Dna Fingerprinting Class Teaches UB Students to Finger A Killer

Release Date: August 9, 1994 This content is archived.


BUFFALO, N.Y. -- Results of DNA testing in the O.J. Simpson murder trial may not be revealed for weeks, but on Wednesday, Aug. 10, students in a University at Buffalo biology course will be using models of such tests to "convict" a murderer in a hypothetical case.

From 10:15-11 a.m., teams of students in the Scientific Inquiry course in 127 Cooke Hall on the UB North (Amherst) Campus will construct colorful bead models of DNA based on "evidence" they are given as the clues in this case. By the time class ends on Wednesday morning, each team will know "whodunit."

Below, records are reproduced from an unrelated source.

Lemma write_fields_tail_nil vs o lead tail :
  forallb is_fixed_size fields = true -> write_fields fields vs o = Ok (lead, tail) -> tail = [].
Proof.
  clear Hfs. revert vs lead tail. induction fields as [|c fs IH]; intros [|v vs] lead tail; simpl;
    try done; [by intros _ [= <- <-]|].
  intros [-> Hf]%andb_true_iff H. apply bind_Ok in H as (b & _ & H).
  apply mbind_pair_Ok in H as (l & t & H & [= <- <-]). by eapply IH.
Qed.

Lemma fixed_fields_width : forallb is_fixed_size fields = true ->
  sum_Z (map slot_width fields) = sum_Z (map fixed_byte_length fields).
Proof.
  clear Hfs. induction fields as [|c fs IH]; [done|]. simpl forallb.
  intros [Hc Hf]%andb_true_iff. cbn [map]. rewrite !sum_Z_cons, (IH Hf).
  unfold slot_width at 1. by rewrite Hc.
Qed.

Lemma container_sound s scope v rest :
  0 <= scope -> container_deserialize fields s scope = Ok (v, rest) ->
  exists bs, s = bs ++ rest /\ decoded (container_class fields) scope v bs.
Proof.
  intros Hsc (slots & s1 & (lead & -> & Hsl)%read_slots_Ok & H)%mbind_pair_Ok.
  apply bind_Ok in H as (u & Hfirst & H).
  apply mbind_pair_Ok in H as (vs & s2 & H & [= <- <-]).
  eapply read_tail_Ok in H as (tail & -> & Hwt & Hge & Hnil & Heq); [|done].
  exists (lead ++ tail). rewrite app_assoc. split; [done|].
  unfold decoded; class_cbn container_class. fold (fields_typed fields vs).
  split; [done|]. pose proof (slots_read_width _ _ Hsl) as Hw.
  pose proof (slots_first_offset _ _ Hsl) as Hfo. unfold container_serialize.
  destruct (first_offset slots) as [o|]; simpl in *.
  - destruct (forallb is_fixed_size fields); [discriminate (proj2 Hfo eq_refl)|].
    destruct (Z.eqb_spec o (sum_Z (map slot_width fields))) as [Eo|]; [|done].
    rewrite <- Eo in *. rewrite length_app. split; [lia|]. intros E. rewrite Heq by lia. done.
  - rewrite (Hnil eq_refl) in *. destruct (forallb is_fixed_size fields) eqn:Hf.
    + rewrite (write_fields_fixed _ _ scope Hf), Heq; [done|simpl; lia].
    + discriminate (proj1 Hfo eq_refl).
Qed.

Lemma container_roundtrip vs bs rest :
  fields_typed fields vs = true -> container_serialize fields vs = Ok bs ->
  container_deserialize fields (bs ++ rest) (Zlen bs) = Ok (VContainer vs, rest).
Proof.
  intros Hwt (lead & tail & H & [= <-])%mbind_pair_Ok.
  apply write_fields_Ok in H as (slots & Hsl & Hfo & Hr); [|done].
  unfold container_deserialize. rewrite <- app_assoc.
  rewrite (proj2 (read_slots_Ok (lead ++ tail ++ rest) slots (tail ++ rest))) by eauto. mcbn.
  pose proof (slots_read_width _ _ Hsl) as Hw. rewrite length_app, Nat2Z.inj_add, Hw.
  destruct (first_offset slots) as [o|]; simpl in Hfo; subst; rewrite ?Z.eqb_refl; mcbn;
    by rewrite Hr.
Qed.

Lemma container_class_ok : codec_ok (container_class fields).
Proof.
  apply composite_ok; class_cbn container_class;
    [done| | | | |by apply container_sound|].
  - clear -Hfs. induction Hfs as [|c fs Hc Hfs' IH]; [done|]. cbn [map]. rewrite sum_Z_cons.
    pose proof (ok_length c Hc). specialize (IH Hfs'). lia.
  - intros v bs Hf Hv Hs. destruct v; try done. apply mbind_pair_Ok in Hs as (lead & tail & H & [= <-]).
    pose proof H as H'. apply write_fields_Ok in H' as (slots & Hsl & _ & _); [|done].
    rewrite <- fixed_fields_width, <- (slots_read_width _ _ Hsl) by done.
    rewrite (write_fields_tail_nil _ _ _ _ Hf H). by rewrite app_nil_r.
  - intros v e Hv Hs. destruct v; try done.
    apply bind_Err in Hs as [Hs|([? ?] & _ & ?)]; [by eapply write_fields_Err|done].
  - intros v bs rest Hv Hs. destruct v; try done. by apply container_roundtrip.
  - intros s scope e Hsc [H|([slots s1] & (lead & -> & Hsl)%read_slots_Ok & H)]%bind_Err;
      [by eapply read_slots_errors|].
    apply bind_Err in H as [H|(u & _ & H)].
    + destruct (first_offset slots); [|done]. destruct (_ =? _); [done|].
      injection H as <-. by left.
    + apply bind_Err in H as [H|([? ?] & _ & ?)]; [by eapply read_tail_errors|done].
Qed.
End Container.

(** ** Every declared type *)
Section ssz_type_induction.
Context (Q : ssz_type -> Prop).
Context (Huint : forall b, Q (TUint b)) (Hbool : Q TBoolean) (Hfp : Q TFp)
  (Hbytes : forall n, Q (TBytes n)) (Hbytelist : forall n, Q (TByteList n))
  (Hbitvector : forall n, Q (TBitvector n)) (Hbitlist : forall n, Q (TBitlist n))
  (Hvector : forall t n, Q t -> Q (TVector t n)) (Hlist : forall t n, Q t -> Q (TList t n))
  (Hcontainer : forall ts, Forall Q ts -> Q (TContainer ts)).

Fixpoint ssz_type_nested_ind (t : ssz_type) : Q t :=
  match t with
  | TUint b => Huint b
  | TBoolean => Hbool
  | TFp => Hfp
  | TBytes n => Hbytes n
  | TByteList n => Hbytelist n
  | TBitvector n => Hbitvector n
  | TBitlist n => Hbitlist n
  | TVector t n => Hvector t n (ssz_type_nested_ind t)
  | TList t n => Hlist t n (ssz_type_nested_ind t)
  | TContainer ts =>
      Hcontainer ts
        ((fix go (l : list ssz_type) : Forall Q l :=
            match l with
            | [] => List.Forall_nil Q
            | t :: l => @List.Forall_cons _ Q t l (ssz_type_nested_ind t) (go l)
            end) ts)
  end.
End ssz_type_induction.

Lemma class_of_ok t : wf_type t -> codec_ok (class_of t).
Proof.
  induction t as [b| | |n|n|n|n|t n IH|t n IH|ts IH] using ssz_type_nested_ind; simpl.
  - apply uint_class_ok.
  - intros _. apply boolean_class_ok.
  - intros _. apply fp_class_ok.
  - apply bytes_class_ok.
  - apply bytelist_class_ok.
  - apply bitvector_class_ok.
  - apply bitlist_class_ok.
  - intros (Ht & Hn & Hpos). apply vector_class_ok; auto.
  - intros (Ht & Hn & Hpos). apply list_class_ok; auto.
  - intros Hts. apply container_class_ok.
    induction IH as [|t ts Ht _ IH]; simpl in *; [constructor|].
    destruct Hts. constructor; auto.
Qed.

(** Decoding an encoding gives the value back, for every well-formed type
    (nested containers, vectors and lists of fixed- and variable-size elements,
    bitfields, byte arrays, integers, field elements). *)
Theorem ssz_decode_encode (t : ssz_type) (v : ssz_value) (bs : bytes) :
  wf_type t -> well_typed (class_of t) v = true ->
  encode_bytes (class_of t) v = Ok bs -> decode_bytes (class_of t) bs = Ok v.
Proof. intros Ht Hv Hs. by apply (ok_decode _ (class_of_ok t Ht)). Qed.

(** A container shaped like an attestation: a checkpoint, a bitlist, a list of
    byte lists and a vector of integers. *)
Definition sample_type : ssz_type :=
  TContainer [TContainer [TBytes 4; TUint 64]; TBitlist 16; TList (TByteList 8) 4;
              TVector (TUint 16) 2].
Definition sample_value : ssz_value :=
  VContainer [VContainer [VBytes [Byte.x01; Byte.x02; Byte.x03; Byte.x04]; VUint 513];
              VBitlist [true; false; true];
              VList [VByteList [Byte.xaa]; VByteList []; VByteList [Byte.xbb; Byte.xcc]];
              VVector [VUint 17767; VUint 291]].
Definition sample_bytes : bytes :=
  default [] (match encode_bytes (class_of sample_type) sample_value with
              | Ok bs => Some bs | Err _ => None end).

Lemma sample_type_wf : wf_type sample_type.
Proof. vm_compute. repeat split; discriminate. Qed.

Lemma ssz_decode_encode_witness :
  decode_bytes (class_of sample_type) sample_bytes = Ok sample_value.
Proof.
  apply (ssz_decode_encode sample_type).
  - exact sample_type_wf.
  - vm_compute. reflexivity.
  - vm_compute. reflexivity.
Defined.

(** C3: every value has exactly one encoding: bytes that decode are the encoding
    of what they decode to.  In particular a list whose first offset is zero, a
    padded bitfield, a gap before the first payload or trailing bytes never decode. *)
Theorem ssz_canonical (t : ssz_type) (data : bytes) (v : ssz_value) :
  wf_type t -> decode_bytes (class_of t) data = Ok v ->
  well_typed (class_of t) v = true /\ encode_bytes (class_of t) v = Ok data.
Proof. intros Ht Hd. by apply (ok_decode _ (class_of_ok t Ht)). Qed.

Lemma ssz_canonical_witness :
  well_typed (class_of sample_type) sample_value = true /\
  encode_bytes (class_of sample_type) sample_value = Ok sample_bytes.
Proof.
  apply (ssz_canonical sample_type).
  - exact sample_type_wf.
  - vm_compute. reflexivity.
Defined.

(** Decoding hostile bytes never crashes: the only exceptions are the SSZ
    serialization and value errors (no index, division or overflow error). *)
Theorem ssz_decode_raises_only_ssz_errors (t : ssz_type) (data : bytes) :
  wf_type t ->
  (exists v, decode_bytes (class_of t) data = Ok v) \/
  decode_bytes (class_of t) data = Err SSZSerializationError \/
  decode_bytes (class_of t) data = Err SSZValueError.
Proof.
  intros Ht. destruct (decode_bytes (class_of t) data) as [v|e] eqn:E; [eauto|].
  destruct (ok_decode_errors _ (class_of_ok t Ht) _ _ E) as [-> | ->]; auto.
Qed.

Lemma ssz_decode_raises_only_ssz_errors_witness :
  (exists v, decode_bytes (class_of sample_type) (repeat Byte.x00 24) = Ok v) \/
  decode_bytes (class_of sample_type) (repeat Byte.x00 24) = Err SSZSerializationError \/
  decode_bytes (class_of sample_type) (repeat Byte.x00 24) = Err SSZValueError.
Proof.
  apply (ssz_decode_raises_only_ssz_errors sample_type). exact sample_type_wf.
Defined.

"This models exactly the same technology that will be used in the Simpson case," said Clyde F. Herreid, Ph.D., distinguished teaching professor of biological sciences at UB and course instructor.

Each team will begin with large piles of beads of different colors, with each color representing a different kind of molecule. For example, reds are phosphates, whites are sugars.

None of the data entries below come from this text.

Lemma ceil_div_le a b : 0 < b -> 0 <= a -> 0 <= ceil_div a b <= a.
Proof.
  intros. unfold ceil_div. split; [apply Z.div_pos; lia|].
  destruct (Z.eq_dec a 0) as [->|]; [by rewrite Z.div_small by lia|].
  apply Z.lt_succ_r, Z.div_lt_upper_bound; nia.
Qed.

Lemma mix_in_length_chunk root n :
  0 <= n < 2 ^ 256 -> exists r, mix_in_length root n = Ok r /\ is_chunk r.
Proof.
  intros Hn. unfold mix_in_length. rewrite (proj2 (Z.leb_le _ _)) by lia.
  rewrite (proj2 (to_bytes_le_Ok 32 n _) (conj Hn eq_refl)). mcbn.
  eexists. split; [done|]. apply length_sha256.
Qed.

(** Declarations whose trees fit the depth of the zero-hash cache. *)
Definition small_limit (n : Z) : Prop := 0 <= n <= 2 ^ 48.
Fixpoint small_type (t : ssz_type) : Prop :=
  match t with
  | TUint bits => 0 <= bits <= 256
  | TBoolean | TFp => True
  | TBytes n | TByteList n | TBitvector n | TBitlist n => small_limit n
  | TVector t n | TList t n => small_type t /\ small_limit n
  | TContainer ts => small_limit (Zlen ts) /\ foldr (fun t acc => small_type t /\ acc) True ts
  end.

Lemma basic_encode t v :
  is_basic t = true -> wf_type t -> well_typed (class_of t) v = true ->
  exists bs, encode_bytes (class_of t) v = Ok bs /\ Zlen bs = fixed_byte_length (class_of t).
Proof.
  intros Hb Hw Hv. destruct t; try done; simpl in Hw.
  - apply uint_well_typed in Hv as (z & -> & Hz).
    destruct (uint_encode_total _ _ Hw Hz) as [bs E]. exists bs. split; [exact E|].
    apply (ok_width _ (uint_class_ok _ Hw) (VUint z)); [done| |exact E].
    apply uint_well_typed. eauto.
  - destruct v; try done. eexists. split; [done|]. by destruct b.
  - apply fp_well_typed in Hv as (z & -> & Hz).
    eexists. split; [apply to_bytes_le_Ok; split; [by apply fp_range_bytes|done]|done].
Qed.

Each team also will be given information on the genetic code of a suspect. Genetic code information is typically isolated from blood samples found at crime scenes.

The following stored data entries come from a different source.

(* ===== verification/GossipState.v ===== *)
(** * The state of gossipsub (node/networking/gossipsub/message.py, mcache.py, mesh.py,
      parameters.py)

    Message ids, the sliding window of cached messages, the ids seen, and the meshes and
    fanouts of the topics.  A timestamp is a number of microseconds; the code has floats
    of seconds, whose rounding is not modelled. *)

From S2P Require Import Prelude Pydict Uint Ssz Sha256 Merkle Containers.

Abbreviation PeerId := bytes.
Abbreviation TopicId := bytes.
Abbreviation MessageId := bytes.
Definition SECOND : Z := 1000000.

Record GossipsubParameters := {
  gp_d : Z;
  gp_d_low : Z;
  gp_d_high : Z;
  gp_d_lazy : Z;
  gp_fanout_ttl_secs : Z;
  gp_mcache_length : Z;
  gp_mcache_gossip : Z;
  gp_seen_ttl_secs : Z
}.
Definition default_parameters : GossipsubParameters := {|
  gp_d := 8; gp_d_low := 6; gp_d_high := 12; gp_d_lazy := 6; gp_fanout_ttl_secs := 60;
  gp_mcache_length := 6; gp_mcache_gossip := 3;
  gp_seen_ttl_secs := SECONDS_PER_SLOT * JUSTIFICATION_LOOKBACK_SLOTS * 2
|}.

(** [random.sample(population, k)]: [pick] is the outcome when the arguments are in range. *)
Definition random_sample (pick : list bytes -> nat -> list bytes) (population : list bytes) (k : Z) : result (list bytes) :=
  check! (0 <=? k) && (k <=? Zlen population) else ValueError;;
  Ok (pick population (Z.to_nat k)).

(** ** Messages *)
Definition MESSAGE_DOMAIN_INVALID_SNAPPY : bytes := [Byte.x00; Byte.x00; Byte.x00; Byte.x00].
Definition MESSAGE_DOMAIN_VALID_SNAPPY : bytes := [Byte.x01; Byte.x00; Byte.x00; Byte.x00].

Definition compute_id (topic data domain : bytes) : MessageId :=
  take 20 (sha256 (domain ++ le_split 8 (Zlen topic) ++ topic ++ data)).

Record GossipsubMessage := { gm_topic : bytes; gm_raw_data : bytes; gm_cached_id : option MessageId }.
Definition gm_id (self : GossipsubMessage) : MessageId :=
  match gm_cached_id self with
  | Some id => id
  | None => compute_id (gm_topic self) (gm_raw_data self) MESSAGE_DOMAIN_INVALID_SNAPPY
  end.

(** ** The message cache *)
Record CacheEntry := { ce_message : GossipsubMessage; ce_topic : TopicId }.
Record MessageCache := {
  mc_length : Z;
  mc_gossip : Z;
  mc_windows : list (list MessageId);
  mc_by_id : dict MessageId CacheEntry
}.
Definition new_message_cache (mcache_length mcache_gossip : Z) : MessageCache := {|
  mc_length := mcache_length; mc_gossip := mcache_gossip; mc_windows := if mcache_length <=? 0 then [] else [[]]; mc_by_id := []
|}.

Definition mcache_put (topic : TopicId) (message : GossipsubMessage) (self : MessageCache) : result (bool * MessageCache) :=
  let message_id := gm_id message in
  if dmem message_id (mc_by_id self) then Ok (false, self)
  else
    match mc_windows self with
    | [] => Err IndexError
    | newest :: windows =>
        Ok (true, {| mc_length := mc_length self; mc_gossip := mc_gossip self; mc_windows := sadd message_id newest :: windows;
                     mc_by_id := dset message_id {| ce_message := message; ce_topic := topic |} (mc_by_id self) |})
    end.

Definition mcache_get (message_id : MessageId) (self : MessageCache) : option GossipsubMessage :=
  ce_message <$> dget message_id (mc_by_id self).
Definition mcache_has (message_id : MessageId) (self : MessageCache) : bool := dmem message_id (mc_by_id self).

Definition get_gossip_ids `{SetOrder} (topic : TopicId) (self : MessageCache) : list MessageId :=
  let windows_to_check := Z.min (mc_gossip self) (Zlen (mc_windows self)) in
  filter (fun message_id => ce_topic <$> dget message_id (mc_by_id self) = Some topic)
    (take (Z.to_nat windows_to_check) (mc_windows self) ≫= set_iter).

(** [for message_id in oldest: if message_id in self._by_id: del ...] *)
Definition evict_ids (oldest : list MessageId) (by_id : dict MessageId CacheEntry) : Z * dict MessageId CacheEntry :=
  foldl (fun '(evicted, by_id) message_id =>
    if dmem message_id by_id then (evicted + 1, ddel message_id by_id) else (evicted, by_id)) (0, by_id) oldest.

Definition shift (self : MessageCache) : result (Z * MessageCache) :=
  '(evicted, windows, by_id) ←
    (if mc_length self <=? Zlen (mc_windows self) then
       oldest ← of_option IndexError (last (mc_windows self));
       let '(evicted, by_id) := evict_ids oldest (mc_by_id self) in
       Ok (evicted, removelast (mc_windows self), by_id)
     else Ok (0, mc_windows self, mc_by_id self));
  Ok (evicted, {| mc_length := mc_length self; mc_gossip := mc_gossip self; mc_windows := [] :: windows; mc_by_id := by_id |}).

(** ** The ids seen: the timestamps, in insertion order *)
Abbreviation SeenCache := (dict MessageId Z).
Definition seen_has (message_id : MessageId) (self : SeenCache) : bool := dmem message_id self.
Definition seen_add (message_id : MessageId) (timestamp : Z) (self : SeenCache) : bool * SeenCache :=
  if dmem message_id self then (false, self) else (true, dset message_id timestamp self).
Definition seen_cleanup (ttl_seconds current_time : Z) (self : SeenCache) : Z * SeenCache :=
  let cutoff := current_time - ttl_seconds * SECOND in
  let expired := map fst (filter (fun e => e.2 < cutoff) self) in
  (Zlen expired, foldl (fun self message_id => ddel message_id self) self expired).

(** ** Meshes *)
Record FanoutEntry := { fo_peers : list PeerId; fo_last_published : Z }.
Definition is_stale (current_time ttl : Z) (self : FanoutEntry) : bool := current_time - fo_last_published self >? ttl * SECOND.

Record TopicMesh := { tm_peers : list PeerId }.
Definition tm_add_peer (peer_id : PeerId) (self : TopicMesh) : bool * TopicMesh :=
  if bool_decide (peer_id ∈ tm_peers self) then (false, self) else (true, {| tm_peers := sadd peer_id (tm_peers self) |}).
Definition tm_remove_peer (peer_id : PeerId) (self : TopicMesh) : bool * TopicMesh :=
  if bool_decide (peer_id ∉ tm_peers self) then (false, self) else (true, {| tm_peers := sdiscard peer_id (tm_peers self) |}).

Record MeshState := {
  me_params : GossipsubParameters;
  me_meshes : dict TopicId TopicMesh;
  me_fanouts : dict TopicId FanoutEntry;
  me_subscriptions : list TopicId
}.
Definition with_meshes (meshes : dict TopicId TopicMesh) (self : MeshState) : MeshState :=
  {| me_params := me_params self; me_meshes := meshes; me_fanouts := me_fanouts self; me_subscriptions := me_subscriptions self |}.
Definition with_fanouts (fanouts : dict TopicId FanoutEntry) (self : MeshState) : MeshState :=
  {| me_params := me_params self; me_meshes := me_meshes self; me_fanouts := fanouts; me_subscriptions := me_subscriptions self |}.

Definition subscribed (topic : TopicId) (self : MeshState) : bool := bool_decide (topic ∈ me_subscriptions self).
Definition fanout_topics (self : MeshState) : list TopicId := dkeys (me_fanouts self).

Definition mesh_subscribe (topic : TopicId) (self : MeshState) : MeshState :=
  if subscribed topic self then self
  else
    let '(peers, fanouts) :=
      match dget topic (me_fanouts self) with
      | Some fanout => (fo_peers fanout, ddel topic (me_fanouts self))
      | None => ([], me_fanouts self)
      end in
    {| me_params := me_params self; me_meshes := dset topic {| tm_peers := peers |} (me_meshes self); me_fanouts := fanouts;
       me_subscriptions := sadd topic (me_subscriptions self) |}.

Definition mesh_unsubscribe (topic : TopicId) (self : MeshState) : list PeerId * MeshState :=
  (match dget topic (me_meshes self) with Some mesh => tm_peers mesh | None => [] end,
   {| me_params := me_params self; me_meshes := ddel topic (me_meshes self); me_fanouts := me_fanouts self;
      me_subscriptions := sdiscard topic (me_subscriptions self) |}).

Definition get_mesh_peers (topic : TopicId) (self : MeshState) : list PeerId :=
  match dget topic (me_meshes self) with Some mesh => tm_peers mesh | None => [] end.

Definition add_to_mesh (topic : TopicId) (peer_id : PeerId) (self : MeshState) : bool * MeshState :=
  match dget topic (me_meshes self) with
  | None => (false, self)
  | Some mesh => let '(added, mesh) := tm_add_peer peer_id mesh in (added, with_meshes (dset topic mesh (me_meshes self)) self)
  end.
Definition remove_from_mesh (topic : TopicId) (peer_id : PeerId) (self : MeshState) : bool * MeshState :=
  match dget topic (me_meshes self) with
  | None => (false, self)
  | Some mesh => let '(removed, mesh) := tm_remove_peer peer_id mesh in (removed, with_meshes (dset topic mesh (me_meshes self)) self)
  end.

Definition get_fanout_peers (topic : TopicId) (self : MeshState) : list PeerId :=
  match dget topic (me_fanouts self) with Some fanout => fo_peers fanout | None => [] end.

Definition fill_fanout `{SetOrder} (pick : list bytes -> nat -> list bytes) (topic : TopicId) (available_peers : list PeerId)
    (self : MeshState) : result MeshState :=
  match dget topic (me_fanouts self) with
  | None => Ok self
  | Some fanout =>
      if Zlen (fo_peers fanout) <? gp_d (me_params self) then
        let candidates := sdiff available_peers (fo_peers fanout) in
        let needed := gp_d (me_params self) - Zlen (fo_peers fanout) in
        new_peers ← random_sample pick (set_iter candidates) (Z.min needed (Zlen candidates));
        Ok (with_fanouts (dset topic {| fo_peers := sunion (fo_peers fanout) new_peers;
                                        fo_last_published := fo_last_published fanout |} (me_fanouts self)) self)
      else Ok self
  end.

Definition update_fanout `{SetOrder} (pick : list bytes -> nat -> list bytes) (now : Z) (topic : TopicId)
    (available_peers : list PeerId) (self : MeshState) : result (list PeerId * MeshState) :=
  if subscribed topic self then Ok (get_mesh_peers topic self, self)
  else
    let peers := get_fanout_peers topic self in
    let self := with_fanouts (dset topic {| fo_peers := peers; fo_last_published := now |} (me_fanouts self)) self in
    self ← fill_fanout pick topic available_peers self;
    Ok (get_fanout_peers topic self, self).

Definition cleanup_fanouts (ttl now : Z) (self : MeshState) : Z * MeshState :=
  let stale := map fst (filter (fun e => is_stale now ttl e.2 = true) (me_fanouts self)) in
  (Zlen stale, with_fanouts (foldl (fun fanouts topic => ddel topic fanouts) (me_fanouts self) stale) self).

Definition select_peers_for_gossip `{SetOrder} (pick : list bytes -> nat -> list bytes) (topic : TopicId)
    (all_topic_peers : list PeerId) (self : MeshState) : result (list PeerId) :=
  let candidates := set_iter (sdiff all_topic_peers (get_mesh_peers topic self)) in
  if Zlen candidates <=? gp_d_lazy (me_params self) then Ok candidates
  else random_sample pick candidates (gp_d_lazy (me_params self)).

Based on that information, the students will string together chains of beads, one of which will ultimately represent the killer's DNA "fingerprint."

The completed DNA models will be about one and a half feet long.

To identify the killer, the students will then match the DNA pattern they have constructed with DNA from one of five suspects in the case.

To set the stage for the DNA fingerprint exercise, each team first gathered information on the Simpson case and wrote a synopsis.

The course is an example of the teaching of science through case studies, an approach developed by Herreid and UB colleagues.

"Part of the strength of the case method is that it relates to real events," said Herreid.